Ils se mirent ensuite en route pour retourner à la maison. Devant le jeune homme cheminaient ses pallikares, ainsi que son père et son oncle. L'adolescent brillait au milieu d'eux comme le soleil ; il brandissait dans sa main droite une lance verte, de fabrication arabe, et couverte de lettres d'or. Il était charmant de visage, sa parole était douce, et toute sa personne bien proportionnée. Quand ils furent de retour à la maison, ils passaient toutes leurs journées à boire, à manger et à se divertir. L'émir, père d'Akritas, lui ayant abandonné les actions d'éclat, consacra sa vie à l'étude des voies du Seigneur, et tandis que les années accomplissaient par le soleil leur révolution céleste, il vécut heureux avec son épouse, ses fils et tous ses amis, jusqu'à ce qu'il atteignît les portes de la vieillesse.

Une fois parvenu à la virilité et arrivé à l'âge d'homme, le noble et beau Digénis monta un jour à cheval, saisit sa lance et sa massue, rassembla ses gens et les prit avec lui. Tandis qu'ils cheminaient harassés de fatigue, il apprit que de très vaillants apélates occupaient les défilés et faisaient des actions d'éclat. Il conçut alors un vif désir de les connaître. Parti tout seul, il trouva, dans un marécage couvert de roseaux, un lion terrible que le fameux Joannikios avait écorché de ses mains. Et quand Digénis Akritas vit le lion, il poussa un profond soupir et dit : « O mes yeux, quand verrez-vous ces héros ? »

Comment Digénis trouva le porteur d'eau des apélates.

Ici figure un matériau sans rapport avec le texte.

Definition main_body : prog cmd_state unit :=
  on_shop (addObserver SmsObserver);;
  on_shop (addObserver LogObserver);;
  execute (H := LegacyPayAdapter) [NonEmptyValidator; StockValidator];;
  on_shop ship;;
  try_catch undo (λ e,
    match e with LogicError what => Some (on_shop (emit (Refused what))) | _ => None end).

Definition what_of (e : exn) : bytes :=
  match e with RuntimeError w | LogicError w => w | _ => [] end.

Definition main : prog cmd_state Z :=
  try_catch (main_body;; mret 0) (λ e, Some (on_shop (emit (Failed (what_of e)));; mret 1)).

Definition main_start : cmd_state := (Command (Some VipPricing) false, Shop main_order []).

(** ** The life cycle *)

Inductive order_op := Submit | Pay | Ship | Cancel.

Definition order_call (op : order_op) : prog shop unit :=
  match op with Submit => submit | Pay => pay | Ship => ship | Cancel => cancel end.

(** Attempt each operation; a [std::logic_error] is caught and the next one is tried.
    The result says which were accepted. *)
Fixpoint order_calls (ops : list order_op) : prog shop (list bool) :=
  match ops with
  | [] => mret []
  | op :: ops' =>
      b ← try_catch (order_call op;; mret true)
            (λ e, match e with LogicError _ => Some (mret false) | _ => None end);
      bs ← order_calls ops';
      mret (b :: bs)
  end.

(** The intended life cycle, as a table. *)
Definition next_state (s : OrderState) (op : order_op) : option OrderState :=
  match s, op with
  | DraftState, Submit => Some AwaitingPaymentState
  | AwaitingPaymentState, Pay => Some PaidState
  | PaidState, Ship => Some ShippedState
  | (DraftState | AwaitingPaymentState | PaidState), Cancel => Some CancelledState
  | _, _ => None
  end.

Alors il rencontra le porteur d'eau des apélates et le questionna à leur sujet. Et le porteur d'eau répondit à Digénis : « Que leur veux-tu aux apélates, bon jeune homme? » Et celui-ci répondit au porteur d'eau : « Je cherche, moi aussi, les moyens de devenir apélate. » Et alors cet homme prit avec lui Digénis, et ils se rendirent près du chef dans son étrange et redoutable quartier.

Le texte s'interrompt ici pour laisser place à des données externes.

Definition node_name (n : Node) : bytes :=
  match n with File name _ _ | Directory name _ _ => name end.

Section node_ind.
Context (P : Node → Prop).
Context (HF : ∀ name sizeKb type, P (File name sizeKb type)).
Context (HD : ∀ name sensitive children, Forall P children → P (Directory name sensitive children)).

Fixpoint node_tree_ind (n : Node) : P n :=
  match n with
  | File name sizeKb type => HF name sizeKb type
  | Directory name sensitive children =>
      HD name sensitive children
        ((fix go (l : list Node) : Forall P l :=
            match l with
            | [] => Forall_nil_2 P
            | c :: l' => Forall_cons_2 P c l' (node_tree_ind c) (go l')
            end) children)
  end.
End node_ind.

(** [Directory::add] *)
Definition add_child (child : Node) (d : Node) : Node :=
  match d with
  | Directory name sensitive children => Directory name sensitive (children ++ [child])
  | File _ _ _ => d
  end.

(** ** visitor.hpp: a visitor is its state and what it does at each kind of node *)

Record NodeVisitor (S : Type) := Visitor {
  visit_file : bytes → Z → FileType → S → S;
  visit_directory : bytes → bool → S → S
}.
Arguments Visitor {S} visit_file visit_directory.
Arguments visit_file {S} _ _ _ _ _.
Arguments visit_directory {S} _ _ _ _.

Fixpoint accept {S} (v : NodeVisitor S) (n : Node) (s : S) : S :=
  match n with
  | File name sizeKb type => visit_file v name sizeKb type s
  | Directory name sensitive children =>
      (fix go (l : list Node) (s : S) : S :=
         match l with [] => s | c :: l' => go l' (accept v c s) end)
        children (visit_directory v name sensitive s)
  end.

(** ** interpreter.hpp *)

Inductive RuleExpression :=
  | ExtensionIs (ext : bytes)
  | SizeGreaterThan (kb : Z)
  | AndExpression (left right : RuleExpression).

Fixpoint interpret (r : RuleExpression) (sizeKb : Z) (type : FileType) : bool :=
  match r with
  | ExtensionIs ext => bool_decide (extension type = ext)
  | SizeGreaterThan kb => kb <? sizeKb
  | AndExpression l r => interpret l sizeKb type && interpret r sizeKb type
  end.

Fixpoint describe (r : RuleExpression) : bytes :=
  match r with
  | ExtensionIs ext => lit "扩展名为 " ++ ext
  | SizeGreaterThan kb => lit "大小超过 " ++ show_int kb ++ lit "KB"
  | AndExpression l r =>
      lit "(" ++ describe l ++ lit " AND " ++ describe r ++ lit ")"
  end.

Comment Digénis se rendit près de Philopappos. Leur conversation.

Et il trouva Philopappos étendu sur un lit ; il y avait dessus et dessous ce lit beaucoup de peaux de bêtes fauves, et le jeune Basile Akritas, s'étant incliné, lui fit un profond salut et lui souhaita le bonjour. Et le vieux Philopappos lui parla ainsi : « Sois le bienvenu, jeune homme, si tu n'es pas un traître. » Et alors Basile lui répondit ainsi : « Je ne suis pas un traître, mais je désire devenir sur l'heure apélate avec vous dans cette solitude. » Quand le vieillard l'eut entendu, il lui répondit : « Jeune homme, si tu as l'ambition de devenir apélate, prends cette massue et descends à faire la garde ; si, pendant quinze jours, tu peux rester à jeun et bannir le sommeil des paupières de tes yeux, et aller ensuite tuer des lions, apporter ici toutes leurs dépouilles, et si tu peux retourner en sentinelle, et, quand passent les princes avec une grande multitude... »

Lacune.

Comment Digénis vainquit avec sa massue les compagnons de Philopappos.

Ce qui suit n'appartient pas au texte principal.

Lemma simulated_realloc h live p n os :
  represents h live → legal h live os (CRealloc p n) → joins h (CRealloc p n) = false →
  simulated h live os (CRealloc p n).
Proof.
  intros Hrep ([Hn Hlive] & Hos) Hj. unfold simulated, perform. run_prog.
  destruct (decide (n = 0)) as [->|Hn0].
  - destruct p as [p|]; [|eexists _, _, _; split_and!; [done|by eapply (p_realloc_0 _ _ live None)|done]].
    destruct (Hlive p eq_refl) as [cs Hp]. unfold my_realloc. run_prog.
    destruct (simulate_free h live p cs Hrep Hp Hj) as (h' & E & ?).
    change (0 =? 0) with true. cbn -[my_free]. rewrite E.
    eexists _, _, _. split_and!; [done|by eapply (p_realloc_0 _ _ live (Some p))|done].
  - destruct p as [p|].
    + destruct (Hlive p eq_refl) as [cs Hp].
      destruct (simulate_realloc h live p cs n os) as [[-> ->]|(q & h' & -> & ? & ?)];
        [done..|lia|done|eexists _, _, _; by eauto using promises|].
      eexists _, _, _. split_and!; [done|eapply p_realloc; [lia|done..]|done].
    + unfold my_realloc. destruct (Z.eqb_spec n 0); [lia|].
      destruct (simulate_malloc h live n os) as [[-> ->]|(q & h' & -> & ? & ?)];
        [done|lia|done|eexists _, _, _; by eauto using promises|].
      eexists _, _, _. split_and!; [done|apply p_realloc_null; [lia|done]|done].
Qed.

Lemma simulated_access h live os p i :
  represents h live → legal h live os (CLoad p i) →
  simulated h live os (CLoad p i) ∧ ∀ c, simulated h live os (CStore p i c).
Proof.
  intros Hrep [(cs & Hp & Hi) _]. unfold simulated, perform, load_byte, store_byte. run_prog.
  rewrite (client_byte h live p cs) by done. split.
  - destruct (lookup_lt_is_Some_2 cs i Hi) as [o Ho].
    eexists _, _, _. split_and!; [done| |done]. eapply p_load; [done..|]. intros d ->.
    destruct (proj2 Hrep _ _ Hp) as (b & _ & _ & _ & _ & Hbytes). by apply Hbytes.
  - intros c. eexists _, _, _. split_and!; [done|by eapply p_store|by apply simulate_store].
Qed.

(** A heap grown by mappings that follow one another never joins two. *)
Lemma one_run_joins h live c :
  represents h live → client_ok (2 ^ 61) live c → (length (runs (mapped h)) <= 1)%nat →
  joins h c = false.
Proof.
  intros [(Hok & segs & Hch & Ht) _] _ Hone.
  assert (∀ p bs, (∀ b, b ∈ bs → ∃ r, r ∈ runs (mapped h) ∧ within r b = true) →
    joins_in (mapped h) (free_at p bs) = false) as Hjoin.
  { intros p bs. induction bs as [|b [|c' bs] IH]; intros Hw; [done..|].
    specialize (IH ltac:(intros; apply Hw; by right)). unfold free_at in *.
    rewrite fmap_cons in *. rewrite fmap_cons in *.
    match goal with |- joins_in _ (?x :: ?y :: _) = _ => set (u := x); set (v := y) in * end.
    change (apart_free (mapped h) u v || joins_in (mapped h) (v :: ((λ b, if addr b =? p then
      Block (addr b) (bsize b) true else b) <$> bs)) = false).
    rewrite IH, orb_false_r. unfold apart_free. apply andb_false_iff. right.
    apply negb_false_iff. unfold together. apply existsb_exists.
    destruct (Hw b ltac:(by left)) as (r & Hr & Hb).
    destruct (Hw c' ltac:(right; by left)) as (r' & Hr' & Hc').
    assert (r' = r) as ->.
    { destruct (runs (mapped h)) as [|r1 [|r2 rs]]; [by apply elem_of_nil in Hr| |simpl in *; lia].
      apply list_elem_of_singleton in Hr, Hr'. congruence. }
    exists r. split; [by apply list_elem_of_In|].
    assert (within r u = within r b) as -> by (unfold u; by destruct (addr b =? p)).
    assert (within r v = within r c') as -> by (unfold v; by destruct (addr c' =? p)).
    by rewrite Hb, Hc'. }
  assert (∀ p, joins_at p h = false) as Hat.
  { intros p. unfold joins_at. apply Hjoin. intros b Hb. rewrite Hch in Hb.
    apply list_elem_of_In, in_concat in Hb as (s & Hs & Hb). apply list_elem_of_In in Hs, Hb.
    apply list_elem_of_lookup in Hs as [i Hi].
    destruct (Forall2_lookup_r _ _ _ _ _ Ht Hi) as (r & Hr & Hs).
    exists r. split; [by eapply list_elem_of_lookup_2|].
    pose proof (chain_in_elem _ _ _ _ Hs Hb) as (?&_&?). unfold within.
    apply andb_true_iff. lia. }
  destruct c as [|[p|]|[p|]| |]; simpl; done || apply Hat.
Qed.

(** Two mappings of a page at [a1] and [a2]; every block is released, then [n] bytes
    are asked for. *)
Definition two_regions (a1 a2 n : Z) : prog heap (option Z) :=
  p ← my_malloc (Some a1) 4000;
  q ← my_malloc (Some a2) 4000;
  _ ← my_free p;
  _ ← my_free q;
  my_malloc None n.

(** A request of 4000 bytes that needs a new page. *)
Lemma my_malloc_page h a :
  find_free_block 4000 (chain h) = None → (∀ b, b ∈ chain h → addr b ≠ a) →
  ∃ m, my_malloc (Some a) 4000 h = (Ret (Some (a + HEADER_SIZE)),
    Heap (chain h ++ [Block a 4000 false; Block (a + HEADER_SIZE + 4000) 32 true])
      (mapped h ++ [(a, 4096)]) m).
Proof.
  intros Hnone Hne. unfold my_malloc, init_new_region, request_os_mem. run_prog.
  change (4000 =? 0) with false. change (ALIGN_UP 4000 ALIGNMENT) with 4000.
  cbn beta iota. rewrite Hnone. change (ALIGN_UP (wrap64 (HEADER_SIZE + 4000)) MMAP_THRESHOLED) with 4096.
  change (wrap64 (4096 - HEADER_SIZE)) with 4064.
  assert (∀ x n, a <= x → x + n <= a + 4096 →
    accessible (mapped h ++ [(a, 4096)]) x n = true) as Hacc.
  { intros x n ??. apply (accessible_sub _ a (a + 4096)); [|lia..].
    intros y Hy. rewrite mapped_byte_snoc. simpl. apply orb_true_iff. right.
    apply andb_true_iff. lia. }
  unfold write_header, set_free, split_block, block_at. run_prog. cbn -[accessible wipe].
  rewrite Hacc by (unfold sizeof_header; lia). cbn -[accessible wipe].
  pose proof (cut_at_first (chain h) (Block a 4064 true) [] Hne) as Hcut. cbn [addr] in Hcut.
  rewrite Hcut. cbn -[accessible wipe].
  pose proof (cut_at_first (chain h) (Block a 4064 false) [] Hne) as Hcut'. cbn [addr] in Hcut'.
  rewrite Hcut'. cbn -[accessible wipe].
  change (HEADER_SIZE + ALIGNMENT <? wrap64 (4064 - 4000)) with true.
  unfold write_header. run_prog. cbn -[accessible wipe].
  rewrite Hacc by (unfold sizeof_header, HEADER_SIZE; lia). by eexists.
Qed.

Lemma my_free_at h pre b post :
  (∀ c, c ∈ pre → addr c ≠ addr b) → chain h = pre ++ b :: post →
  my_free (Some (addr b + HEADER_SIZE)) h =
    (Ret (), Heap (coalesce (pre ++ Block (addr b) (bsize b) true :: post)) (mapped h) (mem h)).
Proof.
  intros Hne Hc. unfold my_free, set_free, block_at. run_prog.
  replace (_ + _ - _) with (addr b) by lia. rewrite Hc, cut_at_first by done. done.
Qed.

Alors Basile Digénis saisit sa massue et se rendit au milieu des apélates. Aux uns il asséna des coups de massue, aux autres des coups de poing, et il fit ployer les bras de tous ces vaillants hommes. Et Digénis leur prit leurs massues, alla trouver le vieillard et lui tint ce langage : « Reçois, Philopappos, les massues de tous les apélates; et, si cela n'est pas de ton goût, je te traiterai aussi de la même façon. »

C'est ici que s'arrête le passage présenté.